Task item.
Please take the lines from the one holding "or string *)" through the one holding "Record exn : Type" in the data below and copy them exactly.

Given information.

(* ===== verification/TstunProps.v ===== *)
(** * Theorems on the TUN wrapper

    What translation does to a packet; which packets make [Write] panic; what is delivered to the
    host was admitted by the filter of its sender; what a jailed peer can do; the table built from
    the configuration. *)
From S2P Require Import Prelude Netip Bytes Slices Disco IPPacket IPPacketProps PacketHeaders IPSet.
From S2P Require Import FlowTrack Filter FilterProps Checksum ChecksumProps TSMP Tstun.
Import IPPacket TSMP Checksum FlowTrack Filter Tstun.

#[local] Arguments be_put : simpl never.
#[local] Arguments be_get : simpl never.
#[local] Arguments As16 : simpl never.
#[local] Arguments copyAt : simpl never.
#[local] Arguments zeros : simpl never.
#[local] Arguments Z.of_nat : simpl never.
#[local] Arguments Nat.ltb : simpl never.

(** The list of insertions is a table. *)
Definition listInsert {V} (p : Prefix) (v : V) (m : list (Prefix * V)) : list (Prefix * V) := m ++ [(p, v)].
Lemma listInsert_all {V} (es m : list (Prefix * V)) : foldl (fun m e => listInsert e.1 e.2 m) m es = m ++ es.
Proof.
  revert m. induction es as [|[p v] es IH]; intros m; simpl; [by rewrite app_nil_r|].
  rewrite IH. unfold listInsert. by rewrite <- app_assoc.
Qed.
Definition list_bart_map : BartMap :=
  {| bartMap V := list (Prefix * V);
     bartEmpty V := [];
     bartInsert V := listInsert;
     bartLookup V m a := lpm m a;
     bartLookup_spec V es a _ := f_equal (fun l => lpm l a) (listInsert_all es []) |}.

Section props.
Context `{BartTable} {FC : FlowCache lruMax} {BM : BartMap}.

(** ** Tables *)
Definition addr_fits (v : Z) (a : Addr) : Prop := a = AddrZero \/ ofVersion v a.
Definition table_ok (pc : option peerConfigTable) : Prop :=
  match pc with
  | None => True
  | Some pc => addr_fits 4 (nativeAddr4 pc) /\ addr_fits 6 (nativeAddr6 pc)
      /\ forall a c, hasZone a = false -> bartLookup (byIP pc) a = Some c ->
           addr_fits 4 (dstMasqAddr4 c) /\ addr_fits 6 (dstMasqAddr6 c)
  end.

Lemma ofVersion_zone v a : ofVersion v a -> hasZone a = false.
Proof. by intros [(_ & x & -> & _)|(_ & x & -> & _)]. Qed.
Lemma mapDstIP_fits pc v src dst :
  table_ok pc -> ofVersion v dst -> ofVersion v (mapDstIP pc src dst).
Proof.
  intros T D. unfold mapDstIP. destruct pc as [pc|]; [|done]. destruct T as (T4 & T6 & _).
  destruct (bartLookup (byIP pc) src) as [c|]; [|done].
  destruct D as [(-> & d & -> & R)|(-> & d & -> & R)]; cbn [Is4 Is6 andb].
  - destruct (AddrIsValid (nativeAddr4 pc) && _) eqn:E; [|left; eauto].
    destruct T4 as [T4|T4]; [by rewrite T4 in E|done].
  - destruct (AddrIsValid (nativeAddr6 pc) && _) eqn:E; [|right; eauto].
    destruct T6 as [T6|T6]; [by rewrite T6 in E|done].
Qed.
Lemma selectSrcIP_fits pc v src dst :
  table_ok pc -> ofVersion v src -> hasZone dst = false -> ofVersion v (selectSrcIP pc src dst).
Proof.
  intros T D Z. unfold selectSrcIP. destruct pc as [pc|]; [|done]. destruct T as (_ & _ & T).
  destruct (_ && _); [done|]. destruct (_ && _); [done|].
  destruct (bartLookup (byIP pc) dst) as [c|] eqn:E; [|done]. destruct (T dst c Z E) as [T4 T6].
  destruct D as [(-> & d & -> & R)|(-> & d & -> & R)]; cbn [Is4 Is6 andb].
  - destruct (AddrIsValid (dstMasqAddr4 c)) eqn:V; [|left; eauto]. destruct T4 as [T4|T4]; [by rewrite T4 in V|done].
  - destruct (AddrIsValid (dstMasqAddr6 c)) eqn:V; [|right; eauto]. destruct T6 as [T6|T6]; [by rewrite T6 in V|done].
Qed.
(** * Urban Air Quality Monitoring: the multi-city ETL pipeline

    A shallow embedding of [extract.py], [transform.py], the KPI part of
    [etl_analysis.py], the batch insert of [load.py] and the first two steps
    of [run_pipeline.py], followed by the properties of the fetch, transform,
    aggregate and load stages.

    Conventions.
    - A pandas float cell is a binary64 value and a missing cell is NaN; the
      arithmetic is the IEEE 754 one of [SpecFloat] at precision 53.
    - A Python [dict] with string keys is a [gmap string _].
    - Code that raises returns [Raise e]; code that touches the disk, the
      network or the clock threads a [world] through its calls.
    - [print] calls are not modelled. *)

From Stdlib Require Import ZArith QArith Qabs List Bool Ascii String Lia SpecFloat.
From stdpp Require Import base option list strings gmap fin_maps.

Set Warnings "-register-all".

(** ** Binary64 *)

Module F64.

Definition prec : Z := 53.
Definition emax : Z := 1024.

Definition t : Type := spec_float.

Definition nan : t := S754_nan.
Definition of_Z (z : Z) : t := binary_normalize prec emax z 0 false.
Definition of_nat (n : nat) : t := of_Z (Z.of_nat n).

Definition add : t -> t -> t := SFadd prec emax.
Definition mul : t -> t -> t := SFmul prec emax.
Definition div : t -> t -> t := SFdiv prec emax.

(** Python's [<=], [<] and [>]: false as soon as one side is NaN. *)
Definition leb : t -> t -> bool := SFleb.
Definition ltb : t -> t -> bool := SFltb.
Definition gtb (x y : t) : bool := SFltb y x.

(** [pd.isna] on a float cell. *)
Definition isnan (x : t) : bool :=
  match x with S754_nan => true | _ => false end.

(** The decimal literal [m / 10^k], correctly rounded. *)
Definition of_decimal (m : Z) (k : nat) : t :=
  div (of_Z m) (of_Z (10 ^ Z.of_nat k)).

End F64.

Abbreviation float64 := F64.t.

Declare Scope f64_scope.
Delimit Scope f64_scope with f64.
Infix "+" := F64.add : f64_scope.
Infix "*" := F64.mul : f64_scope.
Infix "/" := F64.div : f64_scope.
Infix "<=?" := F64.leb : f64_scope.
Infix ">?" := F64.gtb : f64_scope.

(** ** Python strings (ASCII only) *)

Module Str.

Definition is_upper (c : ascii) : bool :=
  let n := nat_of_ascii c in (65 <=? n)%nat && (n <=? 90)%nat.
Definition is_lower (c : ascii) : bool :=
  let n := nat_of_ascii c in (97 <=? n)%nat && (n <=? 122)%nat.

Definition lower_ascii (c : ascii) : ascii :=
  if is_upper c then ascii_of_nat (nat_of_ascii c + 32) else c.
Definition upper_ascii (c : ascii) : ascii :=
  if is_lower c then ascii_of_nat (nat_of_ascii c - 32) else c.

(** [s.lower()] *)
Definition lower (s : string) : string :=
  string_of_list_ascii (map lower_ascii (list_ascii_of_string s)).

(** [s.capitalize()] *)
Definition capitalize (s : string) : string :=
  match s with
  | EmptyString => EmptyString
  | String c rest => String (upper_ascii c) (lower rest)
  end.

(** [s.replace(a, b)] for one-character [a] and [b]. *)
Definition replace (a b : ascii) (s : string) : string :=
  string_of_list_ascii
    (map (fun c => if Ascii.eqb c a then b else c) (list_ascii_of_string s)).

(** [s.split(sep)[0]] *)
Fixpoint before (sep : ascii) (s : string) : string :=
  match s with
  | EmptyString => EmptyString
  | String c rest => if Ascii.eqb c sep then EmptyString else String c (before sep rest)
  end.

(** The text after the last [sep] ([s] itself when there is none). *)
Fixpoint after_last (sep : ascii) (s : string) : string :=
  match s with
  | EmptyString => EmptyString
  | String c rest =>
      if existsb (Ascii.eqb sep) (list_ascii_of_string rest) then after_last sep rest
      else if Ascii.eqb c sep then rest else s
  end.

(** [s.rfind(c)], with [None] for -1. *)
Fixpoint rfind (c : ascii) (s : string) : option nat :=
  match s with
  | EmptyString => None
  | String d rest =>
      match rfind c rest with
      | Some i => Some (S i)
      | None => if Ascii.eqb d c then Some O else None
      end
  end.

(** [Path(p).stem]: the last component without its last suffix. *)
Definition stem (p : string) : string :=
  let name := after_last "/" p in
  match rfind "." name with
  | Some i =>
      if (0 <? i)%nat && (i <? String.length name - 1)%nat
      then String.substring 0 i name else name
  | None => name
  end.

End Str.

(** ** What [json.load] and [resp.json()] return

    The model covers the payloads below.  A cell of an hourly array is a
    JSON null, number or string (booleans and nested values are left out);
    a name of the hourly section is bound to an array or to a value without
    a length (a string or an object there is left out: pandas broadcasts
    the one and re-indexes by the other). *)

Inductive cell : Type :=
| CNull
| CNum (x : float64)
| CStr (s : string).

Inductive series : Type :=
| SList (cells : list cell)
| SUnsized (ty : string).   (* a null, number or boolean; [ty] is its Python type name *)

Inductive hourly_value : Type :=
| HMissing                          (* the payload has no "hourly" key *)
| HFalsy                            (* null, false, 0, an empty string or an empty array *)
| HDict (m : gmap string series)    (* an object, possibly empty *)
| HOther (ty : string).             (* any other truthy value of Python type [ty] *)

Inductive payload : Type :=
| PList (items : list payload)
| PDict (city : option string) (hourly : hourly_value)
| POther (ty : string).             (* a null, boolean, number or string *)

(** ** Exceptions and results *)

Inductive exn_class : Type :=
| AttributeError | TypeError | ValueError | FileNotFoundError
| JSONDecodeError | OSError | RequestException.

Record exn : Type := Exn { exn_type : exn_class; exn_str : string }.

Inductive outcome (A : Type) : Type :=
| Ok (a : A)
| Raise (e : exn).
Arguments Ok {A} a.
Arguments Raise {A} e.

Definition no_attribute (ty attr : string) : exn :=
  Exn AttributeError ("'" +:+ ty +:+ "' object has no attribute '" +:+ attr +:+ "'").
Definition no_len (ty : string) : exn :=
  Exn TypeError ("object of type '" +:+ ty +:+ "' has no len()").

(** ** The staged frame: one row per hour *)

Module Frame.

Record row : Type := Row {
  time : option Z;              (* seconds since the epoch; [None] is NaT *)
  pm10 : float64;
  pm2_5 : float64;
  carbon_monoxide : float64;
  nitrogen_dioxide : float64;
  sulphur_dioxide : float64;
  ozone : float64;
  uv_index : float64;
  city : string;
  hour : option Z;              (* [None] is NaN *)
  AQI_category : string;
  severity_score : float64;
  risk : string
}.

End Frame.

(** ** The world outside the process *)

Inductive file : Type :=
| JsonFile (p : payload)
| TextFile (p : payload)             (* [repr(payload)] *)
| CsvFile (rows : list Frame.row).

Record response : Type := Response {
  status_error : option string;      (* what [raise_for_status] raises, if anything *)
  body : string + payload            (* [inl msg]: [resp.json()] raises with text [msg] *)
}.

Inductive reply : Type :=
| Unreachable (msg : string)         (* [requests.get] raises: connection error, timeout *)
| Reply (r : response).

Inductive event : Type :=
| Get (lat lon : float64)            (* one [requests.get] *)
| Sleep (seconds : Z)                (* [time.sleep(backoff)] *)
| Pause.                             (* [time.sleep(SLEEP_BETWEEN_CALLS)] *)

Record world : Type := World {
  files : gmap string file;
  write_error : string -> option string;  (* [open(path, "w")] fails with this text *)
  replies : nat -> reply;                 (* the reply to the n-th request of the run *)
  sent : nat;                             (* requests sent so far *)
  utc_stamp : string;                     (* [utcnow().strftime("%Y%m%dT%H%M%SZ")] *)
  local_stamp : string;                   (* [now().strftime("%Y%m%d_%H%M%S")] *)
  trace : list event                      (* requests and sleeps so far, oldest first *)
}.

Definition IO (A : Type) : Type := world -> outcome A * world.

Definition ret {A} (a : A) : IO A := fun w => (Ok a, w).
Definition raise {A} (e : exn) : IO A := fun w => (Raise e, w).
Definition bind {A B} (m : IO A) (k : A -> IO B) : IO B :=
  fun w => match m w with
           | (Ok a, w') => k a w'
           | (Raise e, w') => (Raise e, w')
           end.
(** [try: m  except Exception as e: h e] *)
Definition try_except {A} (m : IO A) (h : exn -> IO A) : IO A :=
  fun w => match m w with
           | (Ok a, w') => (Ok a, w')
           | (Raise e, w') => h e w'
           end.
(** Lifting a computation that only raises. *)
Definition lift {A} (o : outcome A) : IO A := fun w => (o, w).

Declare Scope io_scope.
Delimit Scope io_scope with io.
Notation "x <- m ;; k" := (bind m (fun x => k))
  (at level 100, m at next level, right associativity) : io_scope.
Notation "m ;; k" := (bind m (fun _ => k))
  (at level 100, right associativity) : io_scope.

Definition record_event (e : event) : IO unit :=
  fun w => (Ok tt, World (files w) (write_error w) (replies w) (sent w)
                         (utc_stamp w) (local_stamp w) (trace w ++ [e])).

Definition sleep (seconds : Z) : IO unit := record_event (Sleep seconds).

(** [with open(path, "w") as f: ...] *)
Definition write_file (path : string) (content : file) : IO unit :=
  fun w => match write_error w path with
           | Some msg => (Raise (Exn OSError msg), w)
           | None => (Ok tt, World (<[path := content]> (files w)) (write_error w)
                                   (replies w) (sent w) (utc_stamp w) (local_stamp w)
                                   (trace w))
           end.

(** [with open(path, "r") as f: json.load(f)].  The text of a decoding error
    depends on the file and is not modelled. *)
Definition read_json (path : string) : IO payload :=
  fun w => match files w !! path with
           | Some (JsonFile p) => (Ok p, w)
           | Some _ => (Raise (Exn JSONDecodeError EmptyString), w)
           | None => (Raise (Exn FileNotFoundError
                        ("[Errno 2] No such file or directory: '" +:+ path +:+ "'")), w)
           end.

(** ** extract.py *)

Module Extract.

Inductive fetch_result : Type :=
| Success (city raw_path : string)          (* success = "true" *)
| Failure (city : string) (error : option string).   (* success = "false" *)

Section Config.

Variable RAW_DIR : string.      (* the resolved directory, with its trailing separator *)
Variable MAX_RETRIES : Z.

Definition _now_ts : IO string := fun w => (Ok (utc_stamp w), w).

Definition raw_name (city ts ext : string) : string :=
  Str.lower (Str.replace " " "_" city) +:+ "_raw_" +:+ ts +:+ ext.

(** [_save_raw], lines 39-52. *)
Definition _save_raw (p : payload) (city : string) : IO string :=
  (ts <- _now_ts ;;
   try_except
     (let path := RAW_DIR +:+ raw_name city ts ".json" in
      write_file path (JsonFile p) ;; ret path)
     (fun _ =>
      let path := RAW_DIR +:+ raw_name city ts ".txt" in
      write_file path (TextFile p) ;; ret path))%io.

(** [requests.get(API_BASE, params=params, timeout=TIMEOUT_SECONDS)] *)
Definition requests_get (lat lon : float64) : IO response :=
  fun w =>
    let w' := World (files w) (write_error w) (replies w) (S (sent w))
                    (utc_stamp w) (local_stamp w) (trace w ++ [Get lat lon]) in
    match replies w (sent w) with
    | Unreachable msg => (Raise (Exn RequestException msg), w')
    | Reply r => (Ok r, w')
    end.

Definition raise_for_status (r : response) : IO unit :=
  match status_error r with
  | Some msg => raise (Exn RequestException msg)
  | None => ret tt
  end.

Definition response_json (r : response) : IO payload :=
  match body r with
  | inl msg => raise (Exn JSONDecodeError msg)
  | inr p => ret p
  end.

Task solution.
| POther (ty : string).             (* a null, boolean, number or string *)

(** ** Exceptions and results *)

Inductive exn_class : Type :=
| AttributeError | TypeError | ValueError | FileNotFoundError
| JSONDecodeError | OSError | RequestException.

Record exn : Type := Exn { exn_type : exn_class; exn_str : string }.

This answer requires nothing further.